>>>

(** The quotients of lines 247-249. *)
Definition quotients (acc : Sums) : F * F :=
  let n := ofInt (actual_size acc) in
  let delta := fsub (fmul n (xx_sum acc)) (fmul (x_sum acc) (x_sum acc)) in
  (fdiv (fsub (fmul n (xy_sum acc)) (fmul (x_sum acc) (y_sum acc))) delta,
   fdiv (fsub (fmul (y_sum acc) (xx_sum acc)) (fmul (x_sum acc) (xy_sum acc)))
        delta).

(** A store within its capacity. *)
Definition bounded (c : Z) (p : RecordData) : Prop :=
  maximumSamples p = c /\ 0 <= sampleCount p <= c.

(** What every cycle keeps true of the record's private data. *)
Definition recordBounded (c : Z) (prec : aSubRecord) : Prop :=
  forall p, dpvt prec = Some p -> bounded c p.

(** The store while a group of raw samples is still being collected. *)
Definition collecting (p : RecordData) (n : Z) (total : F) : RecordData :=
  {| buffer := buffer p;
     sampleCount := sampleCount p;
     maximumSamples := maximumSamples p;
     decimateCount := n;
     decimateTotal := total |}.

End Model.

Arguments Sample : clear implicits.
Arguments RecordData : clear implicits.
Arguments Fields : clear implicits.
Arguments Outputs : clear implicits.
Arguments aSubRecord : clear implicits.
Arguments Sums : clear implicits.

(** ** The host of the compiled code *)

(** [epicsTimeStamp]: seconds and nanoseconds past the EPICS epoch. *)
Record epicsTimeStamp : Set := {
  secPastEpoch : Z;
  nsec : Z
}.

(** Conversion of a C integer to binary64 (round to nearest even). *)
Definition Z2F (z : Z) : float :=
  if z <? 0 then PrimFloat.opp (PrimFloat.of_uint63 (Uint63.of_Z (- z)))
  else PrimFloat.of_uint63 (Uint63.of_Z z).

(** IEEE binary64, as the compiled code computes.  The time difference is
    EPICS base's: the difference in nanoseconds, scaled by 1e-9.  The
    severities of alarm.h are NO_ALARM, MINOR, MAJOR, INVALID, so
    [epicsSevInvalid] is 3. *)
#[export] Instance Binary64 : Host float epicsTimeStamp := {|
  fzero := 0%float;
  fone := 1%float;
  fadd := PrimFloat.add;
  fsub := PrimFloat.sub;
  fmul := PrimFloat.mul;
  fdiv := PrimFloat.div;
  ofInt := Z2F;
  fleb := PrimFloat.leb;
  isnan := PrimFloat.is_nan;
  isinf := PrimFloat.is_infinity;
  tzero := {| secPastEpoch := 0; nsec := 0 |};
  epicsTimeDiffInSeconds l r :=
    PrimFloat.mul
      (Z2F ((secPastEpoch l - secPastEpoch r) * 1000000000 + (nsec l - nsec r)))
      0x1.12e0be826d695p-30%float;
  epicsSevInvalid := 3
|}.

(** ** Concrete records and stores *)

Definition tsec (s : Z) : epicsTimeStamp := {| secPastEpoch := s; nsec := 0 |}.

Definition sample64 (s : Z) (v : float) : Sample float epicsTimeStamp :=
  {| time := tsec s; value := v |}.

(** Memory filled with one sample everywhere. *)
Definition heapOf (s : Sample float epicsTimeStamp) : Z -> Sample float epicsTimeStamp :=
  fun _ => s.
(** * Stock reconciliation, receipt totals and login lockout of the shop billing system

    A shallow embedding of
    - [src/utils/stockUtils.js]  ([updateStockItem], [updateStockQuantity],
      [restoreStockQuantity], [getStockItemById]),
    - [src/utils/receiptUtils.js] ([calculateTotal], [saveReceipt],
      [getReceiptById], [deleteReceipt]),
    - [src/pages/NewReceipt.js] ([validateInventory], [handleSubmit]),
    - [src/contexts/AuthContext.js] ([login]) and
      [src/pages/Login.js] ([handleSubmit]),
    followed by the properties of these functions.

    Conventions of the embedding.
    - A Firestore collection is the list of its documents in query order;
      document ids are unique ([wf_stock], [wf_shops]).
    - An [async] function is the state transformer obtained by running its
      awaits in program order.  Writes issued inside [items.map] are applied
      in the order in which they are issued.  Failures of the backend
      (rejected promises of the store itself) are not modelled.
    - A JavaScript number is [NaN], an infinity or the rational value of a
      finite binary64 number: [+], [-], [*] and [parseFloat] round their
      exact result to the nearest binary64 number, ties to even, with
      overflow to an infinity and gradual underflow ([round64]).  The sign
      of zero is not modelled.
    - A time is a number of milliseconds.  All readings of the clock within
      one call ([new Date()], [serverTimestamp()]) give the one instant
      [now] at which the call is made.
    - A JavaScript string is a [string] of 8-bit characters; [trim],
      [toLowerCase] and [parseFloat] know the ASCII white space and
      letters. *)

From Stdlib Require Import List String Ascii Bool ZArith QArith Qround Qabs.
From Stdlib Require Import Qpower.
From Stdlib Require Import Lia Lqa DecimalString.
Import ListNotations.
(* ===== verification/Prelude.v ===== *)
(** * Flint: a verification development

    Flint is a Redis-compatible server over RocksDB, with a proxy in front of
    its seats. This library models the parts of it that are programs in their
    own right, each as executable definitions translated from the source, and
    proves what they promise to each other. Arithmetic is a release build's:
    unsigned words wrap ([wrap]), the saturating operations saturate, and an
    operation that would panic answers a failure value of its own.

    ** The parts and the files

    The storage engine (src/crates/flint-storage/src). A store is a program
    over the [Kv] trait's operations, the clock, the version counter and a
    random stream, and runs on any engine that keeps the trait's contract.
    - [Prelude]: words, bytes, lists, the tactics and the hint database.
    - [Encoding] (encoding.rs): the row keys and the metadata rows of every
      type, with the order-preserving encodings and [VersionGen].
    - [Kv] (lib.rs): the trait, its contract as a class ([KvLaws]), the
      replica's view and the in-memory engine. [prog] is the monad the stores
      are written in, [run] its meaning on an engine.
    - [Batch] (batch.rs, apply_writes of rocks.rs): the write-batching overlay,
      an engine again. [Watch] (watch.rs): the version table behind WATCH.
    - [Store]: weakest preconditions of programs and the abstraction from rows
      to values that the typed stores share.
    - [Num], [F64]: integers and doubles as text, a double being its 64 bits
      and its arithmetic SpecFloat's at precision 53.
    - [Hashes], [Sets], [Lists], [Zsets], [Strings] with [Bits] (the files of
      those names): the typed stores. [Keyspace] (keyspace.rs): the commands
      of every type. [Gc] (gc.rs): the sweeper.
    - [Streams] (streams.rs): streams of entries by ID. [Groups] and
      [GroupOps] (streams/groups.rs): their consumer groups, the first file
      with the operations and what their rows hold, the second with what each
      operation does.
    - [Hll], [Estimate] and [HllOps] (hll.rs): HyperLogLog strings. The first
      file has the operations and relates both forms of the string, packed
      registers and run-length opcodes, to a list of registers ([sketch]); the
      second shows that the estimator's floating-point loops end; the third
      has the commands.
    - [S3fifo] (s3fifo.rs): the eviction policy as a state machine.

    The edge.
    - [Resp] (flint-resp/src/lib.rs): replies, encoders and the decoder.
    - [Replies] (flint-resp/src/lib.rs; repair_reply and EXEC's reply of
      flint-proxy/src/main.rs; reply shapes of
      flint-server/src/commands/streams.rs and streams/groups.rs): what the
      proxy, which reads its seats in RESP3, restores for each command.
    - [Commands] (flint-commands/src/lib.rs): the classes of commands and the
      keys of each.
    - [Slot] (flint-slot/src/lib.rs): the slot of a key and who owns it.
    - [Cache] (flint-proxy/src/cache.rs; cache_writeback,
      cache_invalidate_written and data_command_inner of
      flint-proxy/src/main.rs): the proxy's read cache.
    - [Glob] (flint-server/src/glob.rs): the pattern matcher.
    - [Sched] (flint-sched/src/lib.rs): the scheduler of recurring jobs.

    ** What the theorems show

    - Rows: keys parse back to their owners, metadata rows round trip, versions
      strictly increase whatever the clock does.
    - Engines: a program run on any lawful engine answers what it does on the
      finite map behind it; the batching overlay is such an engine and its
      flush leaves what the commands would have left one by one; the in-memory
      engine's chunked walks end and visit each row once; a write is never
      missed by WATCH.
    - Stores: each command refines the operation it names on the abstract value
      (a finite map, a set, a list, a map from members to scores, a byte string
      with its expiry, a stream of entries in ID order with its counters, a
      group of consumers and pending entries), with its counts and byte accounting, on every branch,
      refusals included; no other key is touched. These are statements of total
      correctness ([wp]): the program ends, in a state and with an answer that
      satisfy the specification.
    - Streams: IDs strictly increase whatever the clock does, and every entry a
      group has handed out is pending for exactly one consumer: the counters
      of groups and consumers and the index by owner, which the rows repeat,
      never drift, and a group's lag is the number of entries it has not read.
    - HyperLogLog: the registers are those of the set of elements offered, in
      whatever order, form and number of edits; PFADD raises them, PFMERGE
      joins them and PFCOUNT answers the estimate of the join, always.
    - The sweeper deletes only garbage whatever runs beside it, and all of it
      when nothing does.
    - The eviction policy's books stay exact in every reachable state, a
      reclaim reaches its target, and a scan leaves the working set alone.
    - The wire: what is encoded decodes to itself, a verdict never changes as
      bytes arrive, what is accepted is well formed, and through the proxy a
      client gets the bytes the seat would have sent.
    - CRC16 is polynomial division, interval maps route each slot to the one
      interval that covers it, the glob matcher ends and means what Redis globs
      mean, and every scheduled job runs again and again, spaced from the end
      of its last run.

    - The proxy's cache keeps its books and its budget, serves only what was
      last put and not dropped since, is fair among tenants, and after a write
      serves no key the write may have changed.

    Some theorems state behaviour that is not what the code intends: TTL and
    APPEND across an expiry, a reclaim that gives up, EXEC of bare pops, the
    cache's queue, and a reply cached after the write that outdated it.

    ** Bounds and fuel

    Loops whose end is not structural run on fuel that a theorem shows to be
    enough: the walks of [Kv] on the number of rows, [Glob] on
    (length of the string + 2) * (length of the pattern + 1), [S3fifo] on the
    budget the code itself computes and on the number of resident keys,
    XAUTOCLAIM's walk in [Groups] on one more than the pending entries, the
    decimal digits of a 64-bit number on 20, those of a double on 330. The
    estimator's loops in [Hll] stop within 1,076 turns: squaring takes the
    argument of sigma to zero, halving the weight of tau. The
    decoder recurses on the depth the code allows, 32. Where a 64-bit counter
    could wrap after more operations than a store can hold, the theorem says so
    in a hypothesis on the sizes.

    ** Not modelled

    Sockets, threads, files, configuration and processes: the server's and the
    proxy's connection handling, replication, consensus, backup, TLS, the
    operator tools and the test harnesses. RocksDB, Lua and serde_json are
    other people's code; the first is the contract of [Kv], the last an
    argument of the one function that prints a JSON number. The stores of
    Bloom filters and JSON values, and the vector and full-text indexes, are
    left out. A sparse HyperLogLog string cut off inside an opcode, which only
    SET can store, runs in the model as in the code, but the theorems are about
    strings whose opcodes are whole. *)

From stdpp Require Import base list gmap sorting.
From Stdlib Require Import ZArith Lia.
From Stdlib Require Strings.Byte Strings.String.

<<<

Your assignment -> Can you write out the lines above, from the first one through the one containing "(fdiv (fsub (fmul", exactly as they appear and nothing more?

Task solution ->
(** The quotients of lines 247-249. *)
Definition quotients (acc : Sums) : F * F :=
  let n := ofInt (actual_size acc) in
  let delta := fsub (fmul n (xx_sum acc)) (fmul (x_sum acc) (x_sum acc)) in
  (fdiv (fsub (fmul n (xy_sum acc)) (fmul (x_sum acc) (y_sum acc))) delta,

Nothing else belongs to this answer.